An Introduction to NoSQL Data Management for Big Data

by   |   September 4, 2013 3:24 pm   |   1 Comments

Editor’s note: This article is part of a series examining issues related to evaluating and implementing big data analytics in business.

As with any emerging yet complex application development framework, successful implementation relies on an ecosystem of different components that can be combined to address the development of the appropriate solution. For big data, that ecosystem revolves around some key architectural artifacts, including scalable storage, parallel computing, and data management paradigms that are united through an application development platform. And while it is important to review the ways these different components are blended together, from the perspective of application development, the interdependence between analytic algorithms and the underlying data management framework warrants a more in-depth review of big data storage paradigms.

Related Stories

The evolution of the enterprise data warehouse starring Hadoop.
Read the story »

How Pig, Hive and Zookeeper build apps on Hadoop and MapReduce.
Read the story »

Sentiment analysis tool designed to predict veterans’ suicide risk.
Read the story »

Why more data and simple algorithms beat complex analytical models.
Read the story »

The reason is straightforward: when applications already depend on a traditional relational database (RBDMS) model and/or a data warehousing approach to data management, it may be sufficient to port the RDBMS tools as a way of scaling performance on a big data appliance. However, many algorithms that expect to take advantage of a high-performance, elastic, distributed data environment are not suited to consume data in traditional RDBMS systems. That means developers must consider different methods for data management.

These analytic algorithms can employ one of an array of alternative means for data management that are typically bundled under the term “NoSQL databases.” The term “NoSQL” conveys two different concepts. The first suggests a data management framework that is not a SQL-compliant one. The second more generally acknowledged (that is, more frequently presented) meaning is that the term stands for “Not only SQL,” suggesting environments that combine traditional SQL (or SQL-like query languages) with alternative means of querying and access.

“Schema-less Models”: Increasing Flexibility for Data Manipulation
NoSQL data systems provide a more relaxed approach to data modeling often referred to as schema-less modeling, in which the semantics of the data are embedded within a flexible connection topology and a corresponding storage model. This provides greater flexibility for managing large data sets while simultaneously reducing the dependence on the more formal database structure imposed by the relational database systems.

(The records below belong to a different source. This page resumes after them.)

(* ===== verification/_CoqProject ===== *)
-Q . S2P
Prelude.v
Text.v
Checksum.v
KeyHash.v
VersionId.v
Erasure.v
XorCode.v
Layout.v
Stripe.v
FileSystem.v
ShardFile.v
Record.v
Device.v
DeviceSpec.v
Cluster.v
Scrub.v
ScrubSpec.v
Frame.v
Handshake.v
Message.v
Lookup.v
Node.v
LocalOps.v
LocalOpsSpec.v
Space.v
Connection.v
Coordinator.v
Log.v
Get.v
StoredObject.v
GetSpec.v
Serving.v
Degraded.v
Put.v
PutSpec.v
Repair.v
RepairSpec.v
Move.v
MoveSpec.v
Inventory.v
ClusterScrub.v
MergeSpec.v
InventorySpec.v
ClusterScrubSpec.v
Admin.v
AdminSpec.v
Recover.v
RecoverSpec.v
RecoverRun.v
Client.v
ClientSpec.v
ClientRun.v
Membership.v
MembershipSpec.v
(* ===== verification/Layout.v ===== *)
(** [layout.rs]: the names of the files and directories under a device root.

    A path is the list of its components from the root of the file system;
    [Path::join] of one plain name appends it.  The bucket and every name the
    program joins are such names. *)

From S2P Require Import Prelude Text Checksum KeyHash VersionId Erasure.

Abbreviation path := (list (list Z)) (only parsing).

(** [Path::join] with a plain name *)
Definition join (p : path) (name : str) : path := p ++ [name].

Definition OBJECTS_DIR : str := lit "objects".
Definition DEFAULT_BUCKET : str := lit "default".
Definition RECORD_SUFFIX : str := lit ".meta.json".
Definition SHARD_SUFFIX : str := lit ".shard".
Definition DOT : Z := 46.

Definition object_directory (device_root : path) (bucket : str) (key_hash : KeyHash) : path :=
  let '(first, second, full) := directory_components key_hash in
  join (join (join (join (join device_root OBJECTS_DIR) bucket) first) second) full.

Definition record_file_name (version : VersionId) : str := to_text version ++ RECORD_SUFFIX.

Definition shard_file_name (version : VersionId) (index : ShardIndex) : str :=
  to_text version ++ DOT :: fmt_dec index ++ SHARD_SUFFIX.

Definition parse_shard_file_name (name : str) : option (VersionId * ShardIndex) :=
  stem ← strip_suffix SHARD_SUFFIX name;
  '(version_text, index_text) ← split_once DOT stem;
  version ← from_text version_text;
  index ← from_str_radix 10 255 index_text;
  Some (version, index).

Definition parse_record_file_name (name : str) : option VersionId :=
  version_text ← strip_suffix RECORD_SUFFIX name;
  from_text version_text.

(** ** Lemmas *)

Lemma object_directory_inj root bucket h1 h2 :
  key_hash_ok h1 → key_hash_ok h2 →
  object_directory root bucket h1 = object_directory root bucket h2 → h1 = h2.
Proof.
  intros [Hl1 H1] [Hl2 H2]. unfold object_directory, directory_components, join.
  intros [_ Heq]%app_inj_tail.
  pose proof (hex_pairs_roundtrip [] h1 H1) as R1. pose proof (hex_pairs_roundtrip [] h2 H2) as R2.
  cbn [app length] in R1, R2. rewrite Hl1, Heq in R1. rewrite Hl2 in R2. congruence.
Qed.

Lemma dot_not_in_text v : DOT ∉ to_text v.
Proof.
  rewrite to_text_digits. intros (d & Hd & Hin)%list_elem_of_fmap.
  pose proof (to_digits_range 32 ltac:(lia) 26 (of_be v)) as Hr.
  rewrite Forall_forall in Hr. specialize (Hr _ Hin).
  assert (letter 0 ≤ letter d) by (apply letter_le; lia). change (letter 0) with 48 in *.
  unfold DOT in *. lia.
Qed.

Lemma dec_digits_nodot fuel n : 0 ≤ n < 10 ^ Z.of_nat fuel → DOT ∉ (λ d, 48 + d) <$> dec_digits fuel n.
Proof.
  intros Hn (d & Hd & Hin)%list_elem_of_fmap.
  destruct (dec_digits_spec fuel n Hn) as (Hr & _). rewrite Forall_forall in Hr.
  specialize (Hr _ Hin). unfold DOT in *. lia.
Qed.

Lemma parse_record_Some name v :
  parse_record_file_name name = Some v ↔
  ∃ t, name = t ++ RECORD_SUFFIX ∧ from_text t = Some v.
Proof.
  unfold parse_record_file_name. rewrite bind_Some. by setoid_rewrite strip_suffix_Some.
Qed.

Lemma parse_shard_Some name v i :
  parse_shard_file_name name = Some (v, i) ↔
  ∃ t d, name = t ++ DOT :: d ++ SHARD_SUFFIX ∧ DOT ∉ t
    ∧ from_text t = Some v ∧ from_str_radix 10 255 d = Some i.
Proof.
  unfold parse_shard_file_name. rewrite bind_Some. setoid_rewrite strip_suffix_Some. split.
  - intros (stem & -> & H). apply bind_Some in H as ([t d] & [-> Hdot]%split_once_Some & H).
    apply bind_Some in H as (v' & Hv & H). apply bind_Some in H as (i' & Hi & [= -> ->]).
    exists t, d. by rewrite <- app_assoc.
  - intros (t & d & -> & Hdot & Hv & Hi). exists (t ++ DOT :: d). split; [by rewrite <- app_assoc|].
    rewrite split_once_app by done. cbn [mbind option_bind]. by rewrite Hv, Hi.
Qed.

(** The two suffixes end in different characters. *)
Lemma suffix_disjoint s t : s ++ RECORD_SUFFIX ≠ t ++ SHARD_SUFFIX.
Proof.
  intros Heq. apply (f_equal last) in Heq. rewrite !last_app in Heq. done.
Qed.

Lemma parse_shard_shard v i :
  version_ok v → is_u8 i → parse_shard_file_name (shard_file_name v i) = Some (v, i).
Proof.
  intros Hv Hi. unfold is_uint in Hi. apply parse_shard_Some. exists (to_text v), (fmt_dec i).
  split_and!; [done|apply dot_not_in_text|by apply from_text_to_text|].
  apply from_str_radix_fmt_dec; lia.
Qed.

Lemma parse_record_record v :
  version_ok v → parse_record_file_name (record_file_name v) = Some v.
Proof. intros Hv. apply parse_record_Some. exists (to_text v). split; [done|by apply from_text_to_text]. Qed.

Lemma shard_file_name_inj v i w j :
  version_ok v → is_u8 i → version_ok w → is_u8 j →
  shard_file_name v i = shard_file_name w j → v = w ∧ i = j.
Proof.
  intros Hv Hi Hw Hj Heq. pose proof (parse_shard_shard v i Hv Hi) as H1.
  rewrite Heq, parse_shard_shard in H1 by done. naive_solver.
Qed.

Lemma record_file_name_inj v w :
  version_ok v → version_ok w → record_file_name v = record_file_name w → v = w.
Proof.
  intros Hv Hw Heq. pose proof (parse_record_record v Hv) as H1.
  rewrite Heq, parse_record_record in H1 by done. naive_solver.
Qed.

Lemma record_not_shard v : parse_shard_file_name (record_file_name v) = None.
Proof.
  destruct (parse_shard_file_name _) as [[w j]|] eqn:Hp; [|done].
  apply parse_shard_Some in Hp as (t & d & Heq & _).
  exfalso. apply (suffix_disjoint (to_text v) (t ++ DOT :: d)). by rewrite <- app_assoc.
Qed.

Lemma shard_not_record v i : parse_record_file_name (shard_file_name v i) = None.
Proof.
  destruct (parse_record_file_name _) as [w|] eqn:Hp; [|done].
  apply parse_record_Some in Hp as (t & Heq & _).
  exfalso. apply (suffix_disjoint t (to_text v ++ DOT :: fmt_dec i)).
  rewrite <- Heq. unfold shard_file_name. by rewrite <- app_assoc.
Qed.

Lemma parse_shard_ok name v i :
  parse_shard_file_name name = Some (v, i) → version_ok v ∧ is_u8 i.
Proof.
  intros (t & d & _ & _ & Ht & Hd)%parse_shard_Some. split; [by eapply from_text_sound|].
  apply from_str_radix_range in Hd; unfold is_uint; lia.
Qed.

Lemma parse_record_ok name v : parse_record_file_name name = Some v → version_ok v.
Proof. intros (t & _ & Ht)%parse_record_Some. by eapply from_text_sound. Qed.

(** ** Properties *)

(** A directory listing is read back exactly: the name of a record or of
    a shard parses to the version (and index) it was made from, and never as
    a name of the other kind. *)
Theorem file_names_roundtrip (v : VersionId) (i : ShardIndex) :
  version_ok v → is_u8 i →
  parse_record_file_name (record_file_name v) = Some v
  ∧ parse_shard_file_name (shard_file_name v i) = Some (v, i)
  ∧ parse_shard_file_name (record_file_name v) = None
  ∧ parse_record_file_name (shard_file_name v i) = None.
Proof.
  intros Hv Hi. split_and!;
    [by apply parse_record_record|by apply parse_shard_shard|apply record_not_shard|apply shard_not_record].
Qed.

Lemma file_names_roundtrip_witness :
  let v := replicate 16 7 in
  parse_record_file_name (record_file_name v) = Some v
  ∧ parse_shard_file_name (shard_file_name v 5) = Some (v, 5)
  ∧ parse_shard_file_name (record_file_name v) = None
  ∧ parse_record_file_name (shard_file_name v 5) = None.
Proof.
  apply (file_names_roundtrip (replicate 16 7) 5); [|split; lia].
  split; [reflexivity|]. apply Forall_replicate. split; lia.
Defined.

(** Distinct objects never share a file: two keys hashed apart have
    different directories, and two shards or records different names. *)
Theorem file_paths_injective (root : path) (bucket : str) (h1 h2 : KeyHash)
    (v1 v2 : VersionId) (i1 i2 : ShardIndex) :
  key_hash_ok h1 → key_hash_ok h2 → version_ok v1 → version_ok v2 → is_u8 i1 → is_u8 i2 →
  (join (object_directory root bucket h1) (shard_file_name v1 i1)
   = join (object_directory root bucket h2) (shard_file_name v2 i2)
   → h1 = h2 ∧ v1 = v2 ∧ i1 = i2)
  ∧ (join (object_directory root bucket h1) (record_file_name v1)
     = join (object_directory root bucket h2) (record_file_name v2) → h1 = h2 ∧ v1 = v2)
  ∧ join (object_directory root bucket h1) (record_file_name v1)
    ≠ join (object_directory root bucket h2) (shard_file_name v2 i2).
Proof.
  intros Hh1 Hh2 Hv1 Hv2 Hi1 Hi2. unfold join at 1 2 3 4 5 6. split_and!.
  - intros [Hd Hn]%app_inj_tail. apply object_directory_inj in Hd; [|done..].
    apply shard_file_name_inj in Hn as [-> ->]; done.
  - intros [Hd Hn]%app_inj_tail. apply object_directory_inj in Hd; [|done..].
    by apply record_file_name_inj in Hn.
  - intros [_ Hn]%app_inj_tail. pose proof (record_not_shard v1) as H1.
    rewrite Hn, parse_shard_shard in H1; done.
Qed.

Lemma file_paths_injective_witness :
  let h1 := replicate 32 1 in let h2 := replicate 32 2 in let v := replicate 16 7 in
  join (object_directory [] DEFAULT_BUCKET h1) (shard_file_name v 0)
  ≠ join (object_directory [] DEFAULT_BUCKET h2) (shard_file_name v 0).
Proof.
  intros h1 h2 v Heq.
  destruct (file_paths_injective [] DEFAULT_BUCKET h1 h2 v v 0 0) as [H _];
    [..|destruct (H Heq) as [Hh _]; discriminate Hh].
  1-4: split; [reflexivity|apply Forall_replicate; split; lia].
  all: split; lia.
Defined.
(* ===== verification/Stripe.v ===== *)
(** [stripe.rs]: encoding a stripe of an object into shard blocks, and
    decoding it from the blocks a read received.

    The loops of [decode_stripe] are [note_requested], [index_received] and
    [examine]; an index into [was_requested] or [by_index] is an [expect], so
    that a read out of range would be a [Panic] of the model.  [verdict] and
    [usable_blocks]/[block_faults] say what the loops compute. *)

From S2P Require Import Prelude Text Checksum Erasure XorCode.

Record ShardBlock := mkShardBlock {
  sb_index : ShardIndex;
  sb_bytes : block;
  sb_checksum : BlockChecksum;
}.

#[global] Instance ShardBlock_eq_dec : EqDecision ShardBlock.
Proof. solve_decision. Defined.

Inductive FaultKind :=
| Missing
| Unreadable (reason : str)
| Unavailable (reason : str)
| WrongLength (expected actual : Z)
| ChecksumMismatch (stored computed : BlockChecksum).

#[global] Instance FaultKind_eq_dec : EqDecision FaultKind.
Proof. solve_decision. Defined.

Record BlockFault := mkFault { bf_index : ShardIndex; bf_kind : FaultKind }.

#[global] Instance BlockFault_eq_dec : EqDecision BlockFault.
Proof. solve_decision. Defined.

Inductive DecodedStripe :=
| Intact (data : list Z)
| Repaired (data : list Z) (faults : list BlockFault)
| Unrecoverable (usable needed : Z) (faults : list BlockFault).

Inductive StripeError :=
| StripeEmpty
| StripeTooLarge (actual max : Z)
| StripeCoding (e : CodingError)
| UnrequestedBlock (i : ShardIndex).

Section stripe.
Context `{ReedSolomonLib} `{Xxh3}.

Definition block_length_for (code : ReedSolomonCode) (data_len : Z) : Z :=
  div_ceil data_len (data_shards (scheme code)).

(** The body of the loop over the data shards. *)
Definition cut_block (data : list Z) (block_len i : nat) : block :=
  let start := (i * block_len)%nat in
  let end_ := Nat.min (start + block_len) (length data) in
  let block := if (start <? length data)%nat then slice start (end_ - start) data else [] in
  resize block_len 0 block.

Definition encode_stripe (code : ReedSolomonCode) (data : list Z) (block_size : Z)
    : res StripeError (list ShardBlock) :=
  let s := scheme code in
  let len := Z.of_nat (length data) in
  _ ← ensure (negb (len =? 0)) StripeEmpty;
  let max := wrap64 (data_shards s * block_size) in
  _ ← ensure (negb (len >? max)) (StripeTooLarge len max);
  let block_len := Z.to_nat (block_length_for code len) in
  let blocks := cut_block data block_len <$> seq 0 (Z.to_nat (data_shards s)) in
  parity ← map_err StripeCoding (compute_parity code blocks);
  Ok (imap (λ i bytes, mkShardBlock (wrap 8 (Z.of_nat i)) bytes (checksum_block bytes))
           (blocks ++ parity)).

Definition note_requested (s : Scheme) (was_requested : list bool) (index : ShardIndex)
    : res StripeError (list bool) :=
  _ ← ensure (contains s index) (StripeCoding (IndexOutOfRange index));
  seen ← expect (was_requested !! Z.to_nat index);
  _ ← ensure (negb seen) (StripeCoding (DuplicateIndex index));
  Ok (<[Z.to_nat index := true]> was_requested).

Definition index_received (s : Scheme) (was_requested : list bool)
    (by_index : list (option ShardBlock)) (b : ShardBlock)
    : res StripeError (list (option ShardBlock)) :=
  _ ← ensure (contains s (sb_index b)) (StripeCoding (IndexOutOfRange (sb_index b)));
  req ← expect (was_requested !! Z.to_nat (sb_index b));
  _ ← ensure req (UnrequestedBlock (sb_index b));
  old ← expect (by_index !! Z.to_nat (sb_index b));
  _ ← ensure (bool_decide (old = None)) (StripeCoding (DuplicateIndex (sb_index b)));
  Ok (<[Z.to_nat (sb_index b) := Some b]> by_index).

Definition examine (was_requested : list bool) (by_index : list (option ShardBlock))
    (block_len : Z) (st : list (ShardIndex * block) * list BlockFault) (index : ShardIndex)
    : res StripeError (list (ShardIndex * block) * list BlockFault) :=
  let '(usable, faults) := st in
  req ← expect (was_requested !! Z.to_nat index);
  if negb req then Ok (usable, faults)
  else
    slot ← expect (by_index !! Z.to_nat index);
    match slot with
    | None => Ok (usable, faults ++ [mkFault index Missing])
    | Some b =>
        let actual := Z.of_nat (length (sb_bytes b)) in
        if negb (actual =? block_len)
        then Ok (usable, faults ++ [mkFault index (WrongLength block_len actual)])
        else
          let computed := checksum_block (sb_bytes b) in
          if negb (computed =? sb_checksum b)
          then Ok (usable, faults ++ [mkFault index (ChecksumMismatch (sb_checksum b) computed)])
          else Ok (usable ++ [(index, sb_bytes b)], faults)
    end.
Lemma wp_fs_read_dir p w (Post : res io_error (list str) → World → Prop) :
  (∀ w', w_tree w !! p = Some Dir → unmoved w w' → Post (Ok (children (w_tree w) p)) w') →
  (∀ e w', unmoved w w' → (e = NotFound → w_tree w !! p = None) → Post (Err e) w') →
  wp Inv (fs_read_dir p) w Post.
Proof.
  intros Hok Herr. call w' Hw Herr. destruct (w_tree w !! p) as [[|c m]|] eqn:Hp.
  - apply wp_ret. by eapply Hok.
  - apply wp_lift. by apply Herr.
  - apply wp_lift. by apply Herr.
Qed.

Lemma wp_fs_create p w (Post : res io_error unit → World → Prop) :
  Inv (<[p := File [] (w_clock w)]> (w_tree w)) →
  (∀ w', moved (<[p := File [] (w_clock w)]> (w_tree w)) (<[p := O]> (w_offset w)) w w' →
     Post (Ok tt) w') →
  (∀ e w', unmoved w w' → Post (Err e) w') →
  wp Inv (fs_create p) w Post.
Proof.
  intros HI Hok Herr. unfold fs_create. apply wp_bind, wp_may_fail; [|intros; by apply Herr].
  intros w1 Hw1. apply wp_bind, wp_get. pose proof Hw1 as (-> & Ho & -> & Hrest).
  assert (wp Inv (_ ← put_tree (<[p:=File [] (w_clock w)]> (w_tree w)); put_offset p 0) w1 Post) as Hmake.
  { apply wp_bind, wp_put_tree; [done|]. apply wp_put_offset, Hok.
    destruct Hw1 as (? & ? & ? & ? & ?). split_and!; cbn; congruence. }
  destruct (w_tree w !! p) as [[|c m]|]; [apply wp_lift; by apply Herr|done|].
  apply wp_bind. unfold need_parent.
  destruct (w_tree w !! parent p) as [[|c m]|];
    [by apply wp_ret|apply wp_lift; by apply Herr|apply wp_lift; by apply Herr].
Qed.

The flexible model enables automatic distribution of data and elasticity with respect to the use of computing, storage, and network bandwidth in ways that don’t force specific binding of data to be persistently stored in particular physical locations. NoSQL databases also provide for integrated data caching that helps reduce data access latency and speed performance.

The loosening of the relational structure is intended to allow different models to be adapted to specific types of analyses. For example, some are implemented as key-value stores, which nicely align to big data programming models like MapReduce. Although the “relaxed” approach to modeling and management paves the way for performance improvements for analytical applications, it does not enforce adherence to strictly-defined structures, and the models themselves do not necessarily impose any validity rules. This potentially introduces risks associated with ungoverned data management activities such as inadvertent inconsistent data replication, reinterpretation of semantics, and currency and timeliness issues. This article discusses four different NoSQL approaches:

  • Key-value stores
  • Document stores
  • Tabular stores
  • Object stores



Key-Value Stores
A key-value store is a schema-less NoSQL model in which data objects are associated with distinct character strings called keys, similar to the data structure known as a hash table. Many of the NoSQL architectures rely on variations on the key-value theme, in that unique keys are employed to both identify entities and to locate attribute information about those entities. This pervasive use of unique keys lends a degree of credibility to this basic approach to a schema-less model.

As an example, consider the data subset represented in Table 1, where the key is the name of the automobile make, while the value is a list of names of models associated with that automobile make.

Table 1: Example data represented in key-value store.
KeyValue
“BMW”{“1-Series”, “3-Series”, “5-Series”, “5-Series GT”, “7-Series”, “X3”, “X5”, “X6”, “Z4”}
“Buick”{“Enclave”, “LaCrosse”, “Lucerne”, “Regal”}
“Cadillac”{“CTS”, “DTS”, “Escalade”, “Escalade ESV”, “Escalade EXT”, “SRX”, “STS”}

The key-value store does not impose any constraints about data typing or data structure. It is the responsibility of the consuming business applications to interpret the semantics of the data organization.

The core operations performed on a key-value store include:

  • Get(key), which returns the value associated with the provided key.
  • Put(key, value), which associates the value with the key.
  • Multi-get(key1, key2, .., keyN), which returns the list of values associated with the list of keys.
  • Delete(key), which removes the entry for the key from the data store.



When using a key-value store, ensuring that the values can be accessed means that the key must be unique. To associate multiple values with a single key (such as the list of car models in the example in Table 1), the developer must consider the representations of those values and how they are to be linked to the key.

Key-value stores are essentially long, “thin” tables, and can be indexed by key value to speed data queries (in that there are not many columns associated with each row). The table’s rows can be sorted by the key value to simplify finding the key during a query. A query essentially comprises two steps: the first step is to calculate the unique key, and the second is to use that key as an index into the table. Because of the need to calculate the key to access any information about the entity, it is difficult to expect to execute general SQL-style queries such as “what are the most popular models of cars based on sales?” These kinds of questions would typically be answered using code, as opposed to a query engine.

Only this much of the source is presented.